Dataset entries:
_____
(** A file name that is not a string cannot be joined to the receive
    directory. *)
Example unique_path_not_a_string :
  _unique_path recv_listener (JInt 5) (Conn_init idle_socket empty_disk)
  = (Raise (Exn TypeError
              "unsupported operand type(s) for /: 'PosixPath' and 'int'"),
     Conn_init idle_socket empty_disk).
Proof. reflexivity. Qed.

(** ** The listener: a transfer, frame by frame *)

Section ListenerTransfer.
Context {rt : PyRuntime}.
Variable cryptography : option CryptoBackend.
Variable self : FileListener.

Lemma send_ack_sent message c :
  len (build_ack_payload true message) <= 4294967295 ->
  next_send_ok (conn c) ->
  _send_ack true message c =
  (Ok tt, with_conn (socket_after_send (ack_frame message)) c).
Proof.
  intros Hlen Hf. unfold _send_ack, ack_frame, wire. cbn [fst snd].
  destruct (build_header_Ok MSG_ACK (build_ack_payload true message))
    as (l0 & l1 & l2 & l3 & _ & ->); [unfold MSG_ACK; lia|exact Hlen|].
  unfold bind, lift, on_conn.
  rewrite sock_sendall_ok by exact Hf.
  reflexivity.
Qed.
(** ** C7: the confusion matrix *)

(** C7: every run that returns (a supported mode, at least 48 readable
    files, so that an epoch has a batch, and a fit whose network scores
    every test image for every class) has written a confusion matrix
    that is square, with as many rows and columns as there are distinct
    labels; row [i] and column [i] carry the label string whose integer
    index is [i], entry [(i, j)] counts the test samples of class [i]
    predicted as class [j], and the entries sum to the size of the test
    set.  The predictions are those of the network fitted on the
    training subset, and the table written to the file has the label
    strings as its header row and at the head of each row. *)
Theorem confusion_matrix_of_run {G : RNG} {U : UnicodeData} {Image : Type}
    (imread : string → result Image)
    (fit_predict : keras.FitCall Image → list Image → list (list Q))
    (input_type : string) (paths all_labels labels : list string)
    (global : rng_state) :
  rng_lawful G →
  is_ok (mapM imread paths) = true →
  extract_labels input_type paths = ok all_labels →
  set_listing all_labels labels →
  48 ≤ length paths →
  scores_every_class fit_predict →
  ∃ run y_pred df,
    train imread fit_predict input_type paths labels global = ok run
    ∧ run_confusion_matrix run = df
    ∧ np.argmax_rows
        (fit_predict (fit_call (run_label_index run)
                               (run_train run).1 (run_test run).1
                               (run_train run).2 (run_test run).2)
                     (run_test run).1)
      = ok y_pred
    ∧ length (pandas.data df) = num_classes all_labels
    ∧ Forall (λ row, length row = num_classes all_labels) (pandas.data df)
    ∧ pandas.index df = labels ∧ pandas.columns df = labels
    ∧ (∀ i l, labels !! i = Some l
              ↔ lookup_label (run_label_index run) l = ok i)
    ∧ (∀ i j, i < num_classes all_labels → j < num_classes all_labels →
         entry (pandas.data df) i j
         = Some (count_pairs (run_test run).2 y_pred i j))
    ∧ matrix_sum (pandas.data df) = length (run_test run).1
    ∧ run_csv run
      = (pandas.Text EmptyString :: (pandas.Text <$> labels))
        :: zip_with (λ l row, pandas.Text l :: (pandas.Count <$> row))
                    labels (pandas.data df).
Proof.
  intros Hlaw Hread Hext Hlist Hn Hshape.
  pose proof (set_listing_NoDup _ _ Hlist) as Hnd.
  pose proof (set_listing_length _ _ Hlist) as Hlen.
  destruct (train_ok imread fit_predict input_type paths all_labels labels
              global Hlaw Hread Hext Hlist Hn Hshape)
    as (X_train & X_test & y_train & y_test & y_pred & df & summaries
        & Hrun & Hpred & Hdf & _ & Hk & LX & Lp & Ht & Hp & _).
  destruct (confusion_frame_ok labels y_test y_pred Hnd Hk Lp Ht Hp)
    as (df' & Hdf' & Hcols & Hidx & Hrows & Hwidth & Hsum & Hentry).
  rewrite Hdf in Hdf'. injection Hdf' as <-.
  eexists _, y_pred, df. split; [exact Hrun|].
  cbn [run_label_index run_train run_test run_confusion_matrix run_csv
       fst snd].
  rewrite <- Hlen.
  split; [done|]. split; [done|]. split; [done|]. split; [done|].
  split; [done|]. split; [done|]. split.
  { intros i l. symmetry. by apply lookup_label_position. }
  split; [done|]. split; [lia|].
  unfold pandas.to_csv. by rewrite Hcols, Hidx.
Qed.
_____
• Your goal
Can you write out the lines above, from the first one through the one containing "(Raise (Exn TypeError", exactly as they appear and nothing more?

• Solution to the problem
(** A file name that is not a string cannot be joined to the receive
    directory. *)
Example unique_path_not_a_string :
  _unique_path recv_listener (JInt 5) (Conn_init idle_socket empty_disk)
  = (Raise (Exn TypeError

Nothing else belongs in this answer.